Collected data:
"""

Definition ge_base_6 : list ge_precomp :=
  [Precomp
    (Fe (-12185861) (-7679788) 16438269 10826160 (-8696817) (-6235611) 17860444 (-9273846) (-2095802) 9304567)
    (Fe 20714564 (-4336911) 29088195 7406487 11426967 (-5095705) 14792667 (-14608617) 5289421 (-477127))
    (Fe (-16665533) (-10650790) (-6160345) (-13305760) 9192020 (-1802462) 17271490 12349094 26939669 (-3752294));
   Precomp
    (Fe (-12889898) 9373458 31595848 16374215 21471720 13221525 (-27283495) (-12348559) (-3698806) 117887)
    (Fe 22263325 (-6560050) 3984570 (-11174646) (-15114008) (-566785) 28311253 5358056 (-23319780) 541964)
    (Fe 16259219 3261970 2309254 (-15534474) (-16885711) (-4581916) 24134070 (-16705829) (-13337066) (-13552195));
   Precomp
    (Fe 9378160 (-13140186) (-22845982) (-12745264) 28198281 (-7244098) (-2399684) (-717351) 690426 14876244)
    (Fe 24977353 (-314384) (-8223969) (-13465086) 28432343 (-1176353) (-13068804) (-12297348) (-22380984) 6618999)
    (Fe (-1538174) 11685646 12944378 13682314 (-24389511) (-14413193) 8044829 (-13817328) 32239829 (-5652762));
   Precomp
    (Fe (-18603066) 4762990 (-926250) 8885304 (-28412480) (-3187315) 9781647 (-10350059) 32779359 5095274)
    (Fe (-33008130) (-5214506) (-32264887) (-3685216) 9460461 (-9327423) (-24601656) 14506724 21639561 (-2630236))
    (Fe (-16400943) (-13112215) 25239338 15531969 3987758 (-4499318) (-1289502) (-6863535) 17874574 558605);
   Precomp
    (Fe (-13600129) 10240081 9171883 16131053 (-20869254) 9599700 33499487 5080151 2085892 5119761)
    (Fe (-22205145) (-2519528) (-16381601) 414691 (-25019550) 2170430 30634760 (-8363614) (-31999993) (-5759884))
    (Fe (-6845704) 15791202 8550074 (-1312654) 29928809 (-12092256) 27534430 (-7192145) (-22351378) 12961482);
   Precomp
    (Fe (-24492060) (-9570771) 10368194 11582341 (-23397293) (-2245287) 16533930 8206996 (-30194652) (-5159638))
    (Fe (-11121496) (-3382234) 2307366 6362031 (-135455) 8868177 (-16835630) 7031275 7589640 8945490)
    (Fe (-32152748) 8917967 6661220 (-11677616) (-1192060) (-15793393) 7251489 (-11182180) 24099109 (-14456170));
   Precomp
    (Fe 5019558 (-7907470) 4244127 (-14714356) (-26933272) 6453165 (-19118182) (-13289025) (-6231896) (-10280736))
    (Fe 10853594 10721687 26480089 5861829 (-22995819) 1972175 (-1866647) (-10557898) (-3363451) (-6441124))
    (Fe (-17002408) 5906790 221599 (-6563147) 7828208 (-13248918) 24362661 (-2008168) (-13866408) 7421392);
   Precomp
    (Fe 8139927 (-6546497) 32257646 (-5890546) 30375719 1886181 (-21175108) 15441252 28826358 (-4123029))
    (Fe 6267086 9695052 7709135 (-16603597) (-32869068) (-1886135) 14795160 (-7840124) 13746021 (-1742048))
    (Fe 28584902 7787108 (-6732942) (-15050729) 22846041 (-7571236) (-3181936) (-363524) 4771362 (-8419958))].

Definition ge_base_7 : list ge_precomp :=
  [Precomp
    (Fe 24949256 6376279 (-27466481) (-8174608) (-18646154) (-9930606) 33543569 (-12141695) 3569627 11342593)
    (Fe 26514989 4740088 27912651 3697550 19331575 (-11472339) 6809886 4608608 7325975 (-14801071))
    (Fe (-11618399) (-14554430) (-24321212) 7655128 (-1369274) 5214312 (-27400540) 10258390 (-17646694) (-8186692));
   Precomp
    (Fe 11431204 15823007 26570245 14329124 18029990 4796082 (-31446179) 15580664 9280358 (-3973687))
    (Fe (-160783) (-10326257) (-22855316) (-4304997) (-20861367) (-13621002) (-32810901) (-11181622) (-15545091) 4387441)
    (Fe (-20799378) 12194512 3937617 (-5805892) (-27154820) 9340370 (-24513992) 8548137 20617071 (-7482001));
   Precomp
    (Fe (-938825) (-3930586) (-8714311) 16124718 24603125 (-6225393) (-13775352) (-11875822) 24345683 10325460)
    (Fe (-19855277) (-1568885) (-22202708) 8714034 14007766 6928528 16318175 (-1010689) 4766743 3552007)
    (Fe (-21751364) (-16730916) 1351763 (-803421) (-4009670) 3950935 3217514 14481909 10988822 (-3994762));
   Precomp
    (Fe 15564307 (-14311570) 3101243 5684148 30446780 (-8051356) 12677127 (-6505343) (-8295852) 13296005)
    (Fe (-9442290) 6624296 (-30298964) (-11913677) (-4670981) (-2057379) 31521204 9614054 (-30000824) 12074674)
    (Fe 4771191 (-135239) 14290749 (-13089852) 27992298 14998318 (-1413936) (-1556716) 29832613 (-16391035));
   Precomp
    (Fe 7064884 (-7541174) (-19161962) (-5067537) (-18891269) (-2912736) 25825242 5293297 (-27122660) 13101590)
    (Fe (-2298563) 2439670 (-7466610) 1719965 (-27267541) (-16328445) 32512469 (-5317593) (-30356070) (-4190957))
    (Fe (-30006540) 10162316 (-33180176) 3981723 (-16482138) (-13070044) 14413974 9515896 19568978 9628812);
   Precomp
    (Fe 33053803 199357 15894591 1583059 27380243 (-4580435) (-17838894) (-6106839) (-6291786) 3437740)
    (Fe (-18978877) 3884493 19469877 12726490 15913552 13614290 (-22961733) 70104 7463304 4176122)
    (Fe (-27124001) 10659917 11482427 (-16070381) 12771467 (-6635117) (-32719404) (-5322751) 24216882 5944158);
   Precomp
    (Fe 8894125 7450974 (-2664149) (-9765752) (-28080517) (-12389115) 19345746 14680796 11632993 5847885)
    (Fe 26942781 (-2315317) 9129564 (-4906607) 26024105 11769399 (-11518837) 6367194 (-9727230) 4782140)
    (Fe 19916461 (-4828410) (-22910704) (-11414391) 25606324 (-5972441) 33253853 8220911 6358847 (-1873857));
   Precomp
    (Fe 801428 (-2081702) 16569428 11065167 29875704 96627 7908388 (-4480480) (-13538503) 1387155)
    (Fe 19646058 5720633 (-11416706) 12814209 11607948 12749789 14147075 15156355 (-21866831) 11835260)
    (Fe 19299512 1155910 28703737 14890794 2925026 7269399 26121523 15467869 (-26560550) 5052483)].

"""

# [Problem statement]
Would you please repeat exactly the lines above, starting at the line with "(Fe (-22205145) (-2519528)" and stopping at the line with "(Fe (-24492060) (-9570771)", both included?

# [Output for this task]
    (Fe (-22205145) (-2519528) (-16381601) 414691 (-25019550) 2170430 30634760 (-8363614) (-31999993) (-5759884))
    (Fe (-6845704) 15791202 8550074 (-1312654) 29928809 (-12092256) 27534430 (-7192145) (-22351378) 12961482);
   Precomp
    (Fe (-24492060) (-9570771) 10368194 11582341 (-23397293) (-2245287) 16533930 8206996 (-30194652) (-5159638))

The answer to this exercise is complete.